Shiny Fragile Messy 

In this shiny fragile messy place…
I am most at home. I got off the plane in Kolkata and felt the most at home I have felt in 5 months. I got to sleep in my own bed and receive the generous and hospitality of my sisters and community in Kolkata. There is just no place like it the entire world. It is as many have commented, a place of peace in one of the of the most chaotic and difficult places is the world. The Sari Bari community is not perfect, it is fact very messy. As my friend and colleague Sera said it is very messy and very beautiful at once. The transition for the Sari Bari community has been difficult and boundlessly fruitful, for those who continue the work in Kolkata and for me as I step into something new on the USA side.
I returned to Kolkata mostly emotionally unprepared.  
I had a to do list but had not really sorted any feelings. 
What I felt when emerged from the plane was peace and an emotional capacity for both withholding when needed and giving abundantly when needed. This place was and is my home but I’m also trying to make home in am new place. The new place is not home yet and my brain, my body and my souls remember better life in Kolkata than it does life in the USA. I am very messy right now, at home in too many places, and not home yet.
Before I arrived in Kolkata, I had simply set the intention of deferring to the leadership team and creating listening spaces without actually solving any problems. This proved very challenging at times. There were problems I wanted to solve and peace I wanted to bring and it is no longer my role, I had to leave to those whose role it had become. I have a new role and different responsibilities that hopefully will continue to bring about growth and transformation in a different way. My role is to empower and support those on the ground as they make the hard messy decisions of daily life. And to tell the stories and sell the products so the work can continue to grow. So that freedom may continue to abound.
I got my to-do list done, the spring styles were completed and some higher level company management issues were sorted out along with a strategic plan, where we began to dream again for the impossible to become possible, to dream again for a reality that we may never see. Something that feels more true to me now since I have departed Kolkata. I may never see it, I may not be the one to implement it. I am stilll just a sewer of seeds as I always was…the ongoing harvest lies in the hands of others, others who can take Sari Bari to a place I could maybe never take it. And I feel peace about that too. I am just a jar of clay after all, only a vessel that holds the goodness of God.
I have been thinking a lot of Jars of clay in the last couple months. Not the band, but the actual pots, the little clay cups that hold tea and then are tossed to the ground to once again become the dust they were formed out of…its a bit humbling to be likened to that clay cup and profound to consider that this is where God puts the treasure. The freeing gift of being a jar of clay is that it was and is never about me in my fragile disposable state, it is that God considers it a worthy place to work and pour in life, our posture is to receive the gift and then pour it out again in never ending cycles.

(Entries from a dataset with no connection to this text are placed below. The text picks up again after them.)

(** The seed of the dataset is settled: its height is a multiple of the epoch's length and below the block's, and from the second
    epoch on by more than the lag, however the environment sets the two lengths.  With a lag of at most an epoch, [rx_seedheights] gives
    every seed that the next blocks, as many as the lag, can have. *)
Theorem seedheight_settled env height h' :
  0 < height -> height + SEEDHASH_EPOCH_LAG < 2 ^ 64 ->
  let s := rx_seedheight env height in
  let blocks := get_seedhash_epoch_blocks (env_blocks env) in let lag := get_seedhash_epoch_lag (env_lag env) in
  0 <= s < height /\ s mod blocks = 0 /\ (s <> 0 -> s + lag < height <= s + lag + blocks) /\
  (lag <= blocks -> height <= h' <= height + lag -> rx_seedheight env h' = (rx_seedheights env height).1 \/ rx_seedheight env h' = (rx_seedheights env height).2).
Proof.
  intros Hh Hm. cbv zeta. unfold SEEDHASH_EPOCH_LAG in Hm. destruct (rx_seedheight_eq env height ltac:(lia)) as (k & j & Hk & Hj & Ek & Ej & Es).
  assert (2 ^ j <= 2 ^ 6) by (apply Z.pow_le_mono_r; lia). assert (0 < 2 ^ j) by (apply Z.pow_pos_nonneg; lia).
  destruct (seed_of_ok k (2 ^ j) height) as (H1 & H2 & H3 & H4); [lia..|]. rewrite Es, Ek, Ej. split; [specialize (H3 Hh); lia|]. do 2 (split; [done|]).
  intros Hlag Hr. unfold rx_seedheights. cbn [fst snd]. rewrite Ej, w64_small, Es by lia.
  assert (forall h, 0 <= h < 2 ^ 64 -> rx_seedheight env h = seed_of k (2 ^ j) h) as He.
  { intros h Hb. destruct (rx_seedheight_eq env h Hb) as (k' & j' & Hk' & Hj' & Ek' & Ej' & ->). rewrite Ek in Ek'. rewrite Ej in Ej'.
    apply Z.pow_inj_r in Ek', Ej'; [by subst|lia..]. }
  rewrite !He by lia. apply seed_of_next; lia.
Qed.

Lemma seedheight_settled_witness :
  let env := mk_environment None (Some 300) in rx_seedheight env 202700 = 200704 /\ 200704 + 64 < 202700 <= 200704 + 64 + 2048.
Proof.
  split; [vm_compute; reflexivity|].
  apply (seedheight_settled (mk_environment None (Some 300)) 202700 202700 ltac:(lia) ltac:(vm_compute; reflexivity)). vm_compute. congruence.
Defined.

(** ** The blob *)

Lemma serialize_uint_nonce n : 0 <= n -> serialize_uint 4 n = nonce_bytes n.
Proof.
  intros Hn. unfold nonce_bytes. change (seqZ 0 4) with [0; 1; 2; 3]. cbn [map serialize_uint]. rewrite !Z.shiftr_shiftr by lia.
  change 0xff with (Z.ones 8). rewrite !Z.land_ones by lia. change (2 ^ 8) with 256. by rewrite Z.shiftr_0_r.
Qed.

Lemma high_bit x : 0 <= x < 128 -> Z.land (x + 128) 0x80 <> 0.
Proof. intros Hx. destruct (byte_bits x Hx) as (_ & _ & _ & E). by apply Z.eqb_neq in E. Qed.

Lemma vbytes_is_varint f : forall n, 0 <= n < 128 ^ Z.of_nat (S f) -> is_varint (vbytes (S f) n) /\ (length (vbytes (S f) n) <= S f)%nat.
Proof.
  induction f as [|f IH]; intros n Hn; rewrite vbytes_S; destruct (Z.leb_spec 128 n) as [Hge|Hlt].
  1: { change (128 ^ Z.of_nat 1) with 128 in Hn. lia. }
  2: { rewrite Nat2Z.inj_succ, Z.pow_succ_r in Hn by lia. destruct (IH (n / 128)) as [(init & last & E & Hi & Hl) Hlen].
    - split; [apply Z.div_pos; lia|apply Z.div_lt_upper_bound; lia].
    - split; [|cbn [length]; lia]. rewrite E. exists ((n mod 128 + 128) :: init), last. split; [done|]. split; [|done].
      apply Forall_cons_2; [|done]. apply high_bit, Z.mod_pos_bound. lia. }
  all: split; [|cbn [length]; lia]; exists [], n; (split; [done|]); (split; [by apply Forall_nil|]); apply byte_bits; lia.
Qed.

Lemma varint_short n k : (k <= 9)%nat -> 0 <= n < 128 ^ Z.of_nat (S k) -> n < 2 ^ 64 ->
  exists v, Cpp.get_varint_data n = Some v /\ is_varint v /\ bytes_ok v /\ (length v <= S k)%nat.
Proof.
  intros Hk Hn H64. exists (vbytes 10 n). split; [apply get_varint_data_vbytes; lia|]. rewrite (vbytes_fuel k 9 n Hn Hk).
  destruct (vbytes_is_varint k n Hn) as [H1 H2]. split; [done|]. split; [apply vbytes_ok; lia|done].
Qed.

Lemma merkle_Forall H (P : bytes -> Prop) hashes r :
  (forall b, P (H b)) -> Forall P hashes -> merkle H hashes = Some r -> P r.
Proof.
  intros HH Hl. unfold merkle. assert (forall l, Forall P (pairs H l)) as Hp by (intros l; apply Forall_fmap, Forall_true; intros k; apply HH).
  set (l := take _ hashes ++ _). assert (Forall P l) as Hl' by (apply Forall_app; split; [by apply Forall_take|apply Hp]). clearbody l.
  intros E. apply (Forall_lookup_1 P (Nat.iter (pred (Nat.log2_up (length hashes))) (pairs H) l) 0); [|done].
  destruct (pred (Nat.log2_up (length hashes))); [done|apply Hp].
Qed.

Section Work.
Context (K : knobs) (HK : 16 <= SCRATCH_WORDS K) (env : environment) (mul : Z -> Z -> Z * Z) `{HM : !WideMul mul}.
Context (cn_fast_hash : bytes -> bytes) (Hkeccak : forall b, bytes_ok (cn_fast_hash b) /\ length (cn_fast_hash b) = 32%nat).
Context {transaction : Type} (get_transaction_hash : transaction -> option bytes).
Context (rx_slow_hash : bytes -> bytes -> bytes) (cn_slow_hash : bytes -> Z -> Z -> bytes).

I am currently in Omaha, NE getting ready a very full week with Creighton University as they host the Opus Prize event. As you may know I am one of three finalists for the award. I am honored and was a little embarrassed until I got my mind and heart around the fact that I’m just a jar of clay– it was never about me, was always about what God does inspite and in me and my fragile fierce occasionally submitted self. I am nominated with two amazing people, an Aussie nun who has given 30 years of her life to vulnerable people and a Priest who has dedicated his life to providing education and opportunity to refugees. What God has worked in and through these two has changed the world and it changes me and inspires me just to hear about them. Jars of clay all.
Still shiny fragile and messy all at once in my jar of clay. Thankful to have had time Kolkata and thankful to be here now. And thankful for for all the shiny fragile messy people who I have had the gift journey with along the way.